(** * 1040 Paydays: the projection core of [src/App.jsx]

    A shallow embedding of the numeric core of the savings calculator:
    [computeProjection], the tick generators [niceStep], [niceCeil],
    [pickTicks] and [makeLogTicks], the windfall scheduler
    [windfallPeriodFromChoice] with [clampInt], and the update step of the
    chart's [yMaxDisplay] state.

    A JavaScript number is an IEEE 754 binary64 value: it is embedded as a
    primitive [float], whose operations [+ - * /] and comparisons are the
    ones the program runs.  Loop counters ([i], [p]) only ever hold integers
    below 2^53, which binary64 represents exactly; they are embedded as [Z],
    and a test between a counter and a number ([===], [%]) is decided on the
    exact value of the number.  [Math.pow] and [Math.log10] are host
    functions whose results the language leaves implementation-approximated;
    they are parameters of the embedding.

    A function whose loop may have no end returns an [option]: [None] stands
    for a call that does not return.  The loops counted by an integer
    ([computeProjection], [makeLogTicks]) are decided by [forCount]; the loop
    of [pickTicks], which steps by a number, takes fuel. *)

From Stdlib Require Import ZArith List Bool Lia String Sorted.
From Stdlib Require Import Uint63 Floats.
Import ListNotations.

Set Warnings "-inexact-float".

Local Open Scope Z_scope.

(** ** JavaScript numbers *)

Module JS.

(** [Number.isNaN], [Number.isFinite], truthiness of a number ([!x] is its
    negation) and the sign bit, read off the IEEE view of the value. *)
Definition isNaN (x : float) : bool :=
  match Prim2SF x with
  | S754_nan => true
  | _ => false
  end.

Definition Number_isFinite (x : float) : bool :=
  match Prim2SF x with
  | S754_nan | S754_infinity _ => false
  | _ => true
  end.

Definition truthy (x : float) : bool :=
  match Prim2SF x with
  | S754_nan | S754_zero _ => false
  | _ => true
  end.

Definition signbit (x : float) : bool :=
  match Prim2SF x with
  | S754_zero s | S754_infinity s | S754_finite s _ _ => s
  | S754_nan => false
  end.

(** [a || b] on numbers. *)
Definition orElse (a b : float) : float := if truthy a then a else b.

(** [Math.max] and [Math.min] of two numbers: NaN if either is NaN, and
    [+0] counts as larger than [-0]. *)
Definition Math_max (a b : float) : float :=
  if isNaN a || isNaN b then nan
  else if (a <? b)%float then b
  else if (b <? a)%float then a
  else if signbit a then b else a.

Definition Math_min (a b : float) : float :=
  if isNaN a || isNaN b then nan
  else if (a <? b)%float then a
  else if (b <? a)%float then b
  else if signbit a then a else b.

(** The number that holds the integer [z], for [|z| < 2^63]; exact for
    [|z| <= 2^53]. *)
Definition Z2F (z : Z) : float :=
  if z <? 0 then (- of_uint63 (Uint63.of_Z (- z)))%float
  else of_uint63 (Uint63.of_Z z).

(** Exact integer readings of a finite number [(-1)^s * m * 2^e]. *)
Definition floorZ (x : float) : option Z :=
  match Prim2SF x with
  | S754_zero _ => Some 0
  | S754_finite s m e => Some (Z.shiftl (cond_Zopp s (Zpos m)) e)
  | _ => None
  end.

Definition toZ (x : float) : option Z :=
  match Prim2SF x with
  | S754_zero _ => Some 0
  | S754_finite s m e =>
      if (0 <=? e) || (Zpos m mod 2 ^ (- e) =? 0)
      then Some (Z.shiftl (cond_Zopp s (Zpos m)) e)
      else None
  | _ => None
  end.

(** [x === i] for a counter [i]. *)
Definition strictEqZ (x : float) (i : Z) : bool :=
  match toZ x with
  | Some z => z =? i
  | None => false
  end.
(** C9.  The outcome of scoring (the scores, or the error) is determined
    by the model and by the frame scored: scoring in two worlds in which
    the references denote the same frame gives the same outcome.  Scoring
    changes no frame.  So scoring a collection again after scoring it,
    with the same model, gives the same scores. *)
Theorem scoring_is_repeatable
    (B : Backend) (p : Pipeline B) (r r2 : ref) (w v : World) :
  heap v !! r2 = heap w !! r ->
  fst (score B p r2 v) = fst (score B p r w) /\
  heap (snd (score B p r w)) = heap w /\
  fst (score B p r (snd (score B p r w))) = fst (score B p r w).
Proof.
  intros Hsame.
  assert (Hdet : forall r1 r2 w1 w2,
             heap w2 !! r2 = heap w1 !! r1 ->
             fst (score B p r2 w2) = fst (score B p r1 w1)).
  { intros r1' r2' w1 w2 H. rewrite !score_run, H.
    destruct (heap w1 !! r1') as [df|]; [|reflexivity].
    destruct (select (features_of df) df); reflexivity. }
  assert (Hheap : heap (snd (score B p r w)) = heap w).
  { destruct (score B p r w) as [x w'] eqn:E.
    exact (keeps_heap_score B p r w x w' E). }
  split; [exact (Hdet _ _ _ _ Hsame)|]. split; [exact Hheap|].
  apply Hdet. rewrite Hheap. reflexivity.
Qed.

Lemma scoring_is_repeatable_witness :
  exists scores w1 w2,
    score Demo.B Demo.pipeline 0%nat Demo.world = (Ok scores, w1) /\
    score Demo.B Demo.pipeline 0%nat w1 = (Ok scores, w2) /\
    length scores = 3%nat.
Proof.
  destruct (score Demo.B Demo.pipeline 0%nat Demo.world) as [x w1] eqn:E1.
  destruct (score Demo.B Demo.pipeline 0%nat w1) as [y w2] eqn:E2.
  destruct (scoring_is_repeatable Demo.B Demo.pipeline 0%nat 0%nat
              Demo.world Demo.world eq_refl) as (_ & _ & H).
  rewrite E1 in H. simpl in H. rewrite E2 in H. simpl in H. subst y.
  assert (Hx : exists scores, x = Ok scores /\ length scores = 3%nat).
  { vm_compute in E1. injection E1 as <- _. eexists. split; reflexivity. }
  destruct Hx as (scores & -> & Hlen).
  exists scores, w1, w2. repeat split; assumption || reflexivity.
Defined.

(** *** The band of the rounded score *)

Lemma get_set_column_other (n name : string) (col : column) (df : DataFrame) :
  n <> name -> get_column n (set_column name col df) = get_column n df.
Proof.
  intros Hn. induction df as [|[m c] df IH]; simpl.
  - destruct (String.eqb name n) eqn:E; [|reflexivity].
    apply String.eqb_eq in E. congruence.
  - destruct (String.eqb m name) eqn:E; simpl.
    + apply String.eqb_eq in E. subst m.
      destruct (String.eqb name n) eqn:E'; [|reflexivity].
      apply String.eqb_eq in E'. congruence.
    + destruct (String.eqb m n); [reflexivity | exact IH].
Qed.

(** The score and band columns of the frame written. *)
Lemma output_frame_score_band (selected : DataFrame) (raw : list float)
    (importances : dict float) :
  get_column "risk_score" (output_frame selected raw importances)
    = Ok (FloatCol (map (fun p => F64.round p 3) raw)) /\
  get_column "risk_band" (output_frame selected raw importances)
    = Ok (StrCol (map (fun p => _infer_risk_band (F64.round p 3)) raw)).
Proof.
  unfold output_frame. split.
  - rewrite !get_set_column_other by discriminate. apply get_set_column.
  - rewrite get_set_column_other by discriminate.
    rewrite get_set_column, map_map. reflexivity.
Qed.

### REQUIRED WORK
When a line in the data above contains the string "isNaN", copy that line.

### RESULT
(** [Number.isNaN], [Number.isFinite], truthiness of a number ([!x] is its
Definition isNaN (x : float) : bool :=
  if isNaN a || isNaN b then nan
  if isNaN a || isNaN b then nan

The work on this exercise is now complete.